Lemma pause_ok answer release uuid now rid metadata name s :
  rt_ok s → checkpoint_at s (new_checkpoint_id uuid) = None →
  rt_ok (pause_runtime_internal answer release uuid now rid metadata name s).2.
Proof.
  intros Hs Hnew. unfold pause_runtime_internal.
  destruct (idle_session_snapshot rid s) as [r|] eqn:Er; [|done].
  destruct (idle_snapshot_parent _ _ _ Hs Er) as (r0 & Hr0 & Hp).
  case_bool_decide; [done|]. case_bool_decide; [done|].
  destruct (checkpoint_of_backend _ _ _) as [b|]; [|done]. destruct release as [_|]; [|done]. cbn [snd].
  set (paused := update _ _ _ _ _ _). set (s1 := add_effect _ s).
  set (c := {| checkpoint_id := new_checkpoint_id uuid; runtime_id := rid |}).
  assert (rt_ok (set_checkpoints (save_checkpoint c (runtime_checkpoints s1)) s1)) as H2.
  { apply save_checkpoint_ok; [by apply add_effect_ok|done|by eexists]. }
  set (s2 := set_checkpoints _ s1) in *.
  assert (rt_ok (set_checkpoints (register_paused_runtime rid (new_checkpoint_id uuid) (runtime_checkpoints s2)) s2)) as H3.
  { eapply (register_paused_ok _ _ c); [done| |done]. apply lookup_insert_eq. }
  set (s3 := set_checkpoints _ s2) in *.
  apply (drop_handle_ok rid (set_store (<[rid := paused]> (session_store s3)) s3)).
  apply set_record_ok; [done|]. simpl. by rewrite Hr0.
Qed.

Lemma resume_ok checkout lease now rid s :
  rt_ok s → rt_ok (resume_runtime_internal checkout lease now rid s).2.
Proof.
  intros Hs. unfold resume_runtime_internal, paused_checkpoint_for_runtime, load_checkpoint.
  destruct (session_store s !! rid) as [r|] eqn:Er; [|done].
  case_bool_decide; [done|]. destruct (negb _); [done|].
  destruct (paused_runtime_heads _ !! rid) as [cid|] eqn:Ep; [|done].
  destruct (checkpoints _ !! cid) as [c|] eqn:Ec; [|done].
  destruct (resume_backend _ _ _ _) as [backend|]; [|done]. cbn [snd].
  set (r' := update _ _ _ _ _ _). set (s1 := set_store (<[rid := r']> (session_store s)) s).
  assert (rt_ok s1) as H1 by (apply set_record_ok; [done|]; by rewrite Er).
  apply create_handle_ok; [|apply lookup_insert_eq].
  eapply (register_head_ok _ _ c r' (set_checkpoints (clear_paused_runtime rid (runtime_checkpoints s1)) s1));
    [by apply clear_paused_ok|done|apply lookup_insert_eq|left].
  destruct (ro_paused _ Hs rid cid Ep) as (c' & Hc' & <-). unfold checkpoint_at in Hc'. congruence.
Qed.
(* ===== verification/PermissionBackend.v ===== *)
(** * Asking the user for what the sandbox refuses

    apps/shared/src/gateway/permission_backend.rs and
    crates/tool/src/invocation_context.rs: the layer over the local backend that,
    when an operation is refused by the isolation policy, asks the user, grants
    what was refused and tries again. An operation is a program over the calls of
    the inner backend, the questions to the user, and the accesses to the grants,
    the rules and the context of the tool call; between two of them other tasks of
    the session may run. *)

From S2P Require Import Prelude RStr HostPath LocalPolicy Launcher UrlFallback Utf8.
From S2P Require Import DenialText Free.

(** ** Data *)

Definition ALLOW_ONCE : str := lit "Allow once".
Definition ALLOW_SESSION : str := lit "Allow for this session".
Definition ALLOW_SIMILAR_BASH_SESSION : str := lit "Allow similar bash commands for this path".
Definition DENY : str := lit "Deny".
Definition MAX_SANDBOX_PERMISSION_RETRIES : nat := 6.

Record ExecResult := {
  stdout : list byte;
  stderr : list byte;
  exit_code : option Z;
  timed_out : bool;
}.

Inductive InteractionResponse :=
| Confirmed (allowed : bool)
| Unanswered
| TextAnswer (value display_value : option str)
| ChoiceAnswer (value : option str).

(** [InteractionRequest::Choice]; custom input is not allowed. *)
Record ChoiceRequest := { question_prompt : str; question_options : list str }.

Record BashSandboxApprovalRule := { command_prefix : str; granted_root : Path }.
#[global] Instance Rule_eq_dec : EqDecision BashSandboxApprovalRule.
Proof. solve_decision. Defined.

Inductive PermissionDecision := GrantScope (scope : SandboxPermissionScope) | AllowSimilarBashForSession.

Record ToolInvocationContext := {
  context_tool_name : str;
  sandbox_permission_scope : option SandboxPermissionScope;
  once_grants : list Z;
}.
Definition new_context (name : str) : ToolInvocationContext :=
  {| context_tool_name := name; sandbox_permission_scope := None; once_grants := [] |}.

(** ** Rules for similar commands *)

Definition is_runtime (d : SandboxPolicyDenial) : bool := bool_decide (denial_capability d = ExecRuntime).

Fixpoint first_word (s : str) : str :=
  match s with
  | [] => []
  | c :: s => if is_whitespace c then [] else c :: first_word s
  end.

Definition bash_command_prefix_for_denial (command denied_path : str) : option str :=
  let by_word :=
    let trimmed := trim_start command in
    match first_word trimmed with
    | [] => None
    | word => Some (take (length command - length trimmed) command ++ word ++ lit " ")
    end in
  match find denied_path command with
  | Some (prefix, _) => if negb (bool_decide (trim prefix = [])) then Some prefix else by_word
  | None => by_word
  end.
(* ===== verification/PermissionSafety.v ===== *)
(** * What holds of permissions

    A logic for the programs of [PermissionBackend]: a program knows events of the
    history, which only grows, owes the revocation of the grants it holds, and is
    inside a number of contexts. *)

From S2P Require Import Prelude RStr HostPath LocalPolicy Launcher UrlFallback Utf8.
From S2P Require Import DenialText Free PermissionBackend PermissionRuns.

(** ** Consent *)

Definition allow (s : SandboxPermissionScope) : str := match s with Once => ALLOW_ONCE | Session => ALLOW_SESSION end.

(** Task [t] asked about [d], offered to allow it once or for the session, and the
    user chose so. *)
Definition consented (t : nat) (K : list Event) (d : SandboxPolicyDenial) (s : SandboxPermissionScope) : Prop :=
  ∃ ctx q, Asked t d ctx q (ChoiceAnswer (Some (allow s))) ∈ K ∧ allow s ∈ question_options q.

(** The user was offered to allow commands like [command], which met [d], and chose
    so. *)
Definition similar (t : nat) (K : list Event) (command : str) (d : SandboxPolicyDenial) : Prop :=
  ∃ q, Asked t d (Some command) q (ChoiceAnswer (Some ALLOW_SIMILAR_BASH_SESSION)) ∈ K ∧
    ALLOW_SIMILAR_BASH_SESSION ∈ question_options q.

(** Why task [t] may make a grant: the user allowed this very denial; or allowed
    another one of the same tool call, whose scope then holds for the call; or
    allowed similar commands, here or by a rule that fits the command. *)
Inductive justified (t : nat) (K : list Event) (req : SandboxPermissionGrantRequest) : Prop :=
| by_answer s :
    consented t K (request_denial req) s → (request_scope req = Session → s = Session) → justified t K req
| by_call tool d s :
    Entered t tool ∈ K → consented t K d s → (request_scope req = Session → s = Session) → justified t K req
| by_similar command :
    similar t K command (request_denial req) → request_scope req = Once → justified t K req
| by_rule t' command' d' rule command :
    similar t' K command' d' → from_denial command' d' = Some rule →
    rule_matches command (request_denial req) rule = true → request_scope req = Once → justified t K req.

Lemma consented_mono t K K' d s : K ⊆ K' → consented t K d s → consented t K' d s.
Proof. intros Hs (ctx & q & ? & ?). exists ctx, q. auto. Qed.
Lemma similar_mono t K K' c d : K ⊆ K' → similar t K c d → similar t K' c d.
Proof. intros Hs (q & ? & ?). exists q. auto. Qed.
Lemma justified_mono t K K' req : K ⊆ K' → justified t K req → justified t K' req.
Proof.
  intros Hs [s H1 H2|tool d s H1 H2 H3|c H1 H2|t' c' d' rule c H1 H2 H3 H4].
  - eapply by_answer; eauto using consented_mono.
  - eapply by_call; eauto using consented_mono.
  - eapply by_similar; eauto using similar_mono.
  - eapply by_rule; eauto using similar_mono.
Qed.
...
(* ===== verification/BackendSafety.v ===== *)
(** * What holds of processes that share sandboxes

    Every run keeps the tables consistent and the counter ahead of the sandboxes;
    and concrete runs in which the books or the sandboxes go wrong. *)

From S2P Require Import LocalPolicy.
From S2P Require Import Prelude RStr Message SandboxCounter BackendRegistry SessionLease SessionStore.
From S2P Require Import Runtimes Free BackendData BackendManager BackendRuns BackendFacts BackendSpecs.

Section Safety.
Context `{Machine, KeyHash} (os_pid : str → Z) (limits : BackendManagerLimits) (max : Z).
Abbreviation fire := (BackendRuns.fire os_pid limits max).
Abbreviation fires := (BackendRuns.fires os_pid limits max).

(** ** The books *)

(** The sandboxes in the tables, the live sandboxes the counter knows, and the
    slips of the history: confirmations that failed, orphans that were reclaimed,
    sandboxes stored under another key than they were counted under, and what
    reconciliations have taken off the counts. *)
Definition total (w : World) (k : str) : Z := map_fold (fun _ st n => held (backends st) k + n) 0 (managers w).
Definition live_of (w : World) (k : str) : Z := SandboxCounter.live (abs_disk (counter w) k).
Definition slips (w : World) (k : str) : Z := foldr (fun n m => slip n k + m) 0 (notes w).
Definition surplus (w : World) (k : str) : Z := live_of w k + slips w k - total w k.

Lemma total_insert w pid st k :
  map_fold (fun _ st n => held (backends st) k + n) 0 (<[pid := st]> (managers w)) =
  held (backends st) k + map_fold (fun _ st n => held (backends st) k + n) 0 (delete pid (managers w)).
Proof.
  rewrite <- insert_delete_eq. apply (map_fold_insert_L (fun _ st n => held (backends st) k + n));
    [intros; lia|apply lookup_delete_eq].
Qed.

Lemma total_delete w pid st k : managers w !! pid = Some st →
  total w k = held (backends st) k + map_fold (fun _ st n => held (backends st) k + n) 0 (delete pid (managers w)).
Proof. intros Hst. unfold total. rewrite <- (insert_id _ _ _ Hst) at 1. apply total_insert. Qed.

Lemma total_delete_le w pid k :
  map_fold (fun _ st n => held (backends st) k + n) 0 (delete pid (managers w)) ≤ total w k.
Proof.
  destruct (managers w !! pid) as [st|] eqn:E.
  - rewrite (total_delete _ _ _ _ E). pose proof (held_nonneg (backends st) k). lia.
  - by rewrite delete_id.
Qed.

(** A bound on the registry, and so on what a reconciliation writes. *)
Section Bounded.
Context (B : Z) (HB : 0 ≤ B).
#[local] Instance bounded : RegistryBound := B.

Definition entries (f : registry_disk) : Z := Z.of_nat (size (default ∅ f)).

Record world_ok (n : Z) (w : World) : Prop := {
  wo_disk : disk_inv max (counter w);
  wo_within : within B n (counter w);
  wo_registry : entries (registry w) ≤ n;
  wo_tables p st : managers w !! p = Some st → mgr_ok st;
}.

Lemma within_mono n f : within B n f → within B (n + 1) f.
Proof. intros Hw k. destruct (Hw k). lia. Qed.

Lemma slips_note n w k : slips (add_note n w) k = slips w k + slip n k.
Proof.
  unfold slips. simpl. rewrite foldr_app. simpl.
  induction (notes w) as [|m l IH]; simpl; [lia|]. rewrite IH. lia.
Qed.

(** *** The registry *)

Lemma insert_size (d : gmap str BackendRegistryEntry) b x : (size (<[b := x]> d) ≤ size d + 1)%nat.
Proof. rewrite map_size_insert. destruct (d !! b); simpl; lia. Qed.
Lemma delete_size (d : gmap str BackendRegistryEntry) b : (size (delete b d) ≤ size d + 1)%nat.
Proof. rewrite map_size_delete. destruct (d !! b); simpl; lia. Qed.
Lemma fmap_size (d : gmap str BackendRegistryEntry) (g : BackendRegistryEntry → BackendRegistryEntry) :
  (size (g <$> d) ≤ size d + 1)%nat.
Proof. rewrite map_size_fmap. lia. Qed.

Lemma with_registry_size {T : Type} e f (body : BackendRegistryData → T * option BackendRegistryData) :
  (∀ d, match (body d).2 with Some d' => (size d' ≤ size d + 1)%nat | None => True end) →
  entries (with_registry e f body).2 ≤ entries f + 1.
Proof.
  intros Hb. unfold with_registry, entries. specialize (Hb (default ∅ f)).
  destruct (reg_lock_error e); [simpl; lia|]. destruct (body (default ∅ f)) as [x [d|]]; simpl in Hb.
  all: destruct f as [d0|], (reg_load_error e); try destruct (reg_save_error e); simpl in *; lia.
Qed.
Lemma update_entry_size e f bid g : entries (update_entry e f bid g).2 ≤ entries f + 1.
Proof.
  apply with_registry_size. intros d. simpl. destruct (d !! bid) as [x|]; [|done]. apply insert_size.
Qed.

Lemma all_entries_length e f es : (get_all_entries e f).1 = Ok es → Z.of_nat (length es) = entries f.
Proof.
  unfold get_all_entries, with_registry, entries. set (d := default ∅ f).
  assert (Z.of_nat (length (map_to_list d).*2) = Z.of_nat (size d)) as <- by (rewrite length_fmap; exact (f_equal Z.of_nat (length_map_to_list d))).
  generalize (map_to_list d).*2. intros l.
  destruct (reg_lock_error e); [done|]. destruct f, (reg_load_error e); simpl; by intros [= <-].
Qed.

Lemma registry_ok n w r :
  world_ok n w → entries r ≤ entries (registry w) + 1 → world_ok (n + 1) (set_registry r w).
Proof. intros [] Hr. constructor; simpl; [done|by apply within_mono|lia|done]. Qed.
* * *
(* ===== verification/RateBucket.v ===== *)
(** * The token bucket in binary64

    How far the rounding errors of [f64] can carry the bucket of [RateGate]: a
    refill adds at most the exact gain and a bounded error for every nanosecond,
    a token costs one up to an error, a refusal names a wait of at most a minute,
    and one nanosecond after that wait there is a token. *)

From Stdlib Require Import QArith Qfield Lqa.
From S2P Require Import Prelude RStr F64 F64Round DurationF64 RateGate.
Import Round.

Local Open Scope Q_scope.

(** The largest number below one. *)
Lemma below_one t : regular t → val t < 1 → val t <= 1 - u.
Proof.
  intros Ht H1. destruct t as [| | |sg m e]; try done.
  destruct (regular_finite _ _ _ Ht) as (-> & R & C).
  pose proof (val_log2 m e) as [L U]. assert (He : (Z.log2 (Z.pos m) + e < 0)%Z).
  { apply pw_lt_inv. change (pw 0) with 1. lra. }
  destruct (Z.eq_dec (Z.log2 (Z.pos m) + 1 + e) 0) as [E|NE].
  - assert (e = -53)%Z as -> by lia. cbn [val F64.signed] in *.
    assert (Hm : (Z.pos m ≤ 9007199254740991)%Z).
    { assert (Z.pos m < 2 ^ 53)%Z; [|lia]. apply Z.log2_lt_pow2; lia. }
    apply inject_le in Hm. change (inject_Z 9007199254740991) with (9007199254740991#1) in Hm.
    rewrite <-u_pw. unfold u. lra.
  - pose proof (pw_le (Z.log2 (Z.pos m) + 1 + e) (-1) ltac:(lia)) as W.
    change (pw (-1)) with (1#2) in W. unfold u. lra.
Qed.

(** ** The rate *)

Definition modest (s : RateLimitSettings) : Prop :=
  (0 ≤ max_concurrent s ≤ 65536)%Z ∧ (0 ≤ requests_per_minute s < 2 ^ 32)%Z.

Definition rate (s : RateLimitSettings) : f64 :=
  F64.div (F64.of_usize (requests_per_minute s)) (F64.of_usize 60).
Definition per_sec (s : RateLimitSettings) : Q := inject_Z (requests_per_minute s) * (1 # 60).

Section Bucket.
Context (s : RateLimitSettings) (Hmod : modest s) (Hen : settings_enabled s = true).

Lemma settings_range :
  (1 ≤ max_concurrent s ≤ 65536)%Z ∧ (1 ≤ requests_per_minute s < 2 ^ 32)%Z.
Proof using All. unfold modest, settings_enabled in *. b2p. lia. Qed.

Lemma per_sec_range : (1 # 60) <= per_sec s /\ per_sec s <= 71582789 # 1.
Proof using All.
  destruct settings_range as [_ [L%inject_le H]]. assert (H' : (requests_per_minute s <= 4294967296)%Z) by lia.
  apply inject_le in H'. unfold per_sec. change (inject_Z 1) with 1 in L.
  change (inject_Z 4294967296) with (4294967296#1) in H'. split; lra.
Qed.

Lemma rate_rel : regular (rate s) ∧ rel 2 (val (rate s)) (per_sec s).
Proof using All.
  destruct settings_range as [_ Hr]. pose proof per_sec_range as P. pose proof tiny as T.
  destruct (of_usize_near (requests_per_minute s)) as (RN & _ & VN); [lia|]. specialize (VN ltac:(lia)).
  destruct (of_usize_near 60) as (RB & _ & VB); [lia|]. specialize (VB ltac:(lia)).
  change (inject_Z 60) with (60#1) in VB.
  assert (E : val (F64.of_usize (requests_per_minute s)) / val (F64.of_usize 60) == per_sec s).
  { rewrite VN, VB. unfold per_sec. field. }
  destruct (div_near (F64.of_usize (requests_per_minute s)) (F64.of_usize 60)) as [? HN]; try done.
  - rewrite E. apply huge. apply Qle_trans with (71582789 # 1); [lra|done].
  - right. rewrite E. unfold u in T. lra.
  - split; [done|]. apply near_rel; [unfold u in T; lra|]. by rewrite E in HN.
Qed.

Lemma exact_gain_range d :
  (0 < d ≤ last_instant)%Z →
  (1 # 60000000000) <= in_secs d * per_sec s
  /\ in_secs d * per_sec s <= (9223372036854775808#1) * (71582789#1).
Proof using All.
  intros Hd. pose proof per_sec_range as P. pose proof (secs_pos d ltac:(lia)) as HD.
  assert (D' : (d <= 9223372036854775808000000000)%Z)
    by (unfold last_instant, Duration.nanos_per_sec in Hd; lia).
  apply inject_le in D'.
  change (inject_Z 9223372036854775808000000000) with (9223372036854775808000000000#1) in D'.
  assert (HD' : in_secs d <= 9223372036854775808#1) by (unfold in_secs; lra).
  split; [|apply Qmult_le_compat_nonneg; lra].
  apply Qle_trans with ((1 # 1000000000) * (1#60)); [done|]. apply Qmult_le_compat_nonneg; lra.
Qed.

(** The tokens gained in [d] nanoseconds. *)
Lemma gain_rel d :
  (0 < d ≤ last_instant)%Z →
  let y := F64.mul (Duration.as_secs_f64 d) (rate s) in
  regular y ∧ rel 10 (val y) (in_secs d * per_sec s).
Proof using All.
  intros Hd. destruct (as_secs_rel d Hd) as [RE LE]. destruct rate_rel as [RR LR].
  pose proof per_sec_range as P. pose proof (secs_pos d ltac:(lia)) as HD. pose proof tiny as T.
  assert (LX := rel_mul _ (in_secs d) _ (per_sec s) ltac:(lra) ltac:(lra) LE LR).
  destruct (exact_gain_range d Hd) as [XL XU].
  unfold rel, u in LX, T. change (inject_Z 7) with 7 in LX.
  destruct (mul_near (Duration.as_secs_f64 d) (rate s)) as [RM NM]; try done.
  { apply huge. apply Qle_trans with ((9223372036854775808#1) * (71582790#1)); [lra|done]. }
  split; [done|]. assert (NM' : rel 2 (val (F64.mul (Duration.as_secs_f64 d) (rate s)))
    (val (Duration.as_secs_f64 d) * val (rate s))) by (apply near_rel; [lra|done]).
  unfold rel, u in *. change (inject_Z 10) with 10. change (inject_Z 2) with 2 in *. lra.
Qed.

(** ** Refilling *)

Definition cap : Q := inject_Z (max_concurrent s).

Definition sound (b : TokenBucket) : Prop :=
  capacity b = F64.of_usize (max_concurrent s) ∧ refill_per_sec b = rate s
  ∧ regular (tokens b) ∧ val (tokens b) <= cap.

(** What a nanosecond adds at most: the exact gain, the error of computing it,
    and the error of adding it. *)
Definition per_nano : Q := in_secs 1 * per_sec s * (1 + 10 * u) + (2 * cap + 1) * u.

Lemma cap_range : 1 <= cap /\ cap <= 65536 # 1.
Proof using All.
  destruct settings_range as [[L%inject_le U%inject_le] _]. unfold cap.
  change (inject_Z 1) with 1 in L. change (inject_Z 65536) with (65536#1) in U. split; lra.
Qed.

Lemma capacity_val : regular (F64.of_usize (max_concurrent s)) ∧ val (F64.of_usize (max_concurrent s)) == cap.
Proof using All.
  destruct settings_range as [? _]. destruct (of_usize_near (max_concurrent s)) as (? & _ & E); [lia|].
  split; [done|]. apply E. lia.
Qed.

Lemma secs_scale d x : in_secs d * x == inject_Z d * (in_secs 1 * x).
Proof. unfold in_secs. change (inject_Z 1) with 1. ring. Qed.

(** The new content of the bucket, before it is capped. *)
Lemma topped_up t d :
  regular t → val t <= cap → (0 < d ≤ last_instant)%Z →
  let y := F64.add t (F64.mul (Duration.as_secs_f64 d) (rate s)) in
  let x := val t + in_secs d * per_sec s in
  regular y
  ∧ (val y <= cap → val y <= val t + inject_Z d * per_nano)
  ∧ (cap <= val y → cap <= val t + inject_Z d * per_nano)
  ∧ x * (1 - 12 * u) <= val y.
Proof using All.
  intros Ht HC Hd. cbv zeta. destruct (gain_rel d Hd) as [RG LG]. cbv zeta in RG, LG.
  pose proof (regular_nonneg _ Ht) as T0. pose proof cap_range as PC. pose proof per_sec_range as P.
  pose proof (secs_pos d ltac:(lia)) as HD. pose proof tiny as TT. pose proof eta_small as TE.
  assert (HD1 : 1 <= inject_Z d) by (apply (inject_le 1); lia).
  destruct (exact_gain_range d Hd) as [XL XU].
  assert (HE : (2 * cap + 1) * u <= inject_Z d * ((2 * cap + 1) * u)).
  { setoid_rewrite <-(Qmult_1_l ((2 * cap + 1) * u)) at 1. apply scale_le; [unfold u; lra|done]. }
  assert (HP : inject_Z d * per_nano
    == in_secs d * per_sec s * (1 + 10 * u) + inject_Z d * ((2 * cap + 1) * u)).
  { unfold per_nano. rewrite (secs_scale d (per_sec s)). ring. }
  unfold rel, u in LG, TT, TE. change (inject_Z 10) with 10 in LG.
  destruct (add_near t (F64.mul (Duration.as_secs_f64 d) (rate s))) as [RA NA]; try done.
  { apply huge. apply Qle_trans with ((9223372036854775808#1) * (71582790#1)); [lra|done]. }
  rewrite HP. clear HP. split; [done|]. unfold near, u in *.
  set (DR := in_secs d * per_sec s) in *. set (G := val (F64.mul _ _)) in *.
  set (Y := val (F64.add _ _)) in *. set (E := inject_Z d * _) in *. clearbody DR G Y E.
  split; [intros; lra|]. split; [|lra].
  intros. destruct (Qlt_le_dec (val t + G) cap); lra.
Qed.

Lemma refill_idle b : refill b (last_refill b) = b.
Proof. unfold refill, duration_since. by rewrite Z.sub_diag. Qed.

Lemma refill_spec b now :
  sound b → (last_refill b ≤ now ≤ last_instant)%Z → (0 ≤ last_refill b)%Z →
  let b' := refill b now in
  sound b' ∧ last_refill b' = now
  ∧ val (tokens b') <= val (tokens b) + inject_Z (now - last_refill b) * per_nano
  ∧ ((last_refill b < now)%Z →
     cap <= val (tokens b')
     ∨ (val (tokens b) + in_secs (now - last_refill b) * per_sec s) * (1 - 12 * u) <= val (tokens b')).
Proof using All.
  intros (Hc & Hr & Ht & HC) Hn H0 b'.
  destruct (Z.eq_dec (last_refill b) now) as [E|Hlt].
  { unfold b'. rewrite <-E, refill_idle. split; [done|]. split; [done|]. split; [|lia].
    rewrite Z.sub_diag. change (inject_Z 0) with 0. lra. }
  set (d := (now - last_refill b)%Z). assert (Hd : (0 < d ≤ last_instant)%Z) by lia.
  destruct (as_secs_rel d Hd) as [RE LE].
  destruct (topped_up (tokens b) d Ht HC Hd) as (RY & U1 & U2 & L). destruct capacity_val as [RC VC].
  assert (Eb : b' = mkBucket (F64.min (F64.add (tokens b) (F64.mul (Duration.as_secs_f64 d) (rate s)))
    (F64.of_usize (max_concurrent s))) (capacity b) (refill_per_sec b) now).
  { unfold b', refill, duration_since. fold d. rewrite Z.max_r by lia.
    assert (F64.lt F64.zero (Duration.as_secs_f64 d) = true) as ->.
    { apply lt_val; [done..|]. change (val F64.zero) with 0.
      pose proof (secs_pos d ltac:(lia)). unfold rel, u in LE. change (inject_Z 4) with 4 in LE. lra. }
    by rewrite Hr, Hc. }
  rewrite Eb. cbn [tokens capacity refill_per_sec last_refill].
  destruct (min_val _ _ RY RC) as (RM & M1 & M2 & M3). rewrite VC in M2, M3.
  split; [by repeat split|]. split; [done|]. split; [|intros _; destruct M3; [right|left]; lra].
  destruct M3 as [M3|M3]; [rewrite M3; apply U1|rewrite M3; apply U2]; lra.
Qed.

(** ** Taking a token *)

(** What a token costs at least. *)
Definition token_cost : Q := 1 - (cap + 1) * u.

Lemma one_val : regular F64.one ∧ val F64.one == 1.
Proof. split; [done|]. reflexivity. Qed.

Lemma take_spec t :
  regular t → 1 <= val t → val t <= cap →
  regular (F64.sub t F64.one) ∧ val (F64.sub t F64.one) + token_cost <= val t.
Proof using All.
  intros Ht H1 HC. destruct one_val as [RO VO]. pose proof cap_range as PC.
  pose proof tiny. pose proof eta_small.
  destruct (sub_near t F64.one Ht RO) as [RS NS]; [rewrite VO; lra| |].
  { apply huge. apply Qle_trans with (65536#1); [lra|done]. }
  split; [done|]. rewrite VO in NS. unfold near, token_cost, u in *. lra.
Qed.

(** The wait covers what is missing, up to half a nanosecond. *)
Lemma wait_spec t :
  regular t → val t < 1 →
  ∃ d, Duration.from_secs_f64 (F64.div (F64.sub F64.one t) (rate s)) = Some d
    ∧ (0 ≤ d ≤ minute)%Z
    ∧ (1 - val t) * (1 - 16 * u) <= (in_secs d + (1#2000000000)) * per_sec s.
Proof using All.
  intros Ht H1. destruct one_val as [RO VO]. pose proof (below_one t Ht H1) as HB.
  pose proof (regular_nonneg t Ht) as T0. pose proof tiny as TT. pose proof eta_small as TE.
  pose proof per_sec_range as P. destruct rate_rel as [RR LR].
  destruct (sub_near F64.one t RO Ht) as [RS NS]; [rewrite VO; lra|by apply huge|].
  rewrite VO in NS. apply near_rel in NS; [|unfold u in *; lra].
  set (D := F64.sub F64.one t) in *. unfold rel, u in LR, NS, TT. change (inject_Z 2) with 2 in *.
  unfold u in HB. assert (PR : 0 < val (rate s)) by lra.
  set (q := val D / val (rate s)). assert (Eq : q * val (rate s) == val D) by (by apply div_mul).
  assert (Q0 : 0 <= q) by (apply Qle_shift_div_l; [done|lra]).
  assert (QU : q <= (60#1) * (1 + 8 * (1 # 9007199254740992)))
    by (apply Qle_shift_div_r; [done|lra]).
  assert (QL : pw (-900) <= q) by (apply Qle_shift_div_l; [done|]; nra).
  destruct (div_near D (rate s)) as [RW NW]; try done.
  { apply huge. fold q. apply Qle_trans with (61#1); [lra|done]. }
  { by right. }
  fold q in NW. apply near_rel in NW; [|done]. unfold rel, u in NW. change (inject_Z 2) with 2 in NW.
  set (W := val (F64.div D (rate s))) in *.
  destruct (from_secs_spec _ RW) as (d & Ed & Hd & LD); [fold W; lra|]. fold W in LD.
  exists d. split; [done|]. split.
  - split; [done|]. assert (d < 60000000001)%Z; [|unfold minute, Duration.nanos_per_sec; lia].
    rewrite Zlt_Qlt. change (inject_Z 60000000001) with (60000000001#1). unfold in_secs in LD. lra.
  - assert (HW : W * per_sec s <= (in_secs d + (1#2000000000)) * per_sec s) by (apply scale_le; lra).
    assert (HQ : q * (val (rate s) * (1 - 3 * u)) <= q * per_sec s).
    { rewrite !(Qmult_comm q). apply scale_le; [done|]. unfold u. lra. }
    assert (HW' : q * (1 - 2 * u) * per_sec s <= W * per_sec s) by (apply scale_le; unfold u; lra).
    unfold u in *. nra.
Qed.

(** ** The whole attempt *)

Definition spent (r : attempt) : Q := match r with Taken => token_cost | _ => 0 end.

**INSTRUCTIONS TO FOLLOW**
In the entries above, one line contains "From Stdlib Require Import QArith Qfield Lqa." and another contains "destruct (Z.eq_dec (Z.log2". Reproduce exactly those two lines and the lines between them, nothing else.

**ANSWER TO THIS TASK**
From Stdlib Require Import QArith Qfield Lqa.
From S2P Require Import Prelude RStr F64 F64Round DurationF64 RateGate.
Import Round.

Local Open Scope Q_scope.

(** The largest number below one. *)
Lemma below_one t : regular t → val t < 1 → val t <= 1 - u.
Proof.
  intros Ht H1. destruct t as [| | |sg m e]; try done.
  destruct (regular_finite _ _ _ Ht) as (-> & R & C).
  pose proof (val_log2 m e) as [L U]. assert (He : (Z.log2 (Z.pos m) + e < 0)%Z).
  { apply pw_lt_inv. change (pw 0) with 1. lra. }
  destruct (Z.eq_dec (Z.log2 (Z.pos m) + 1 + e) 0) as [E|NE].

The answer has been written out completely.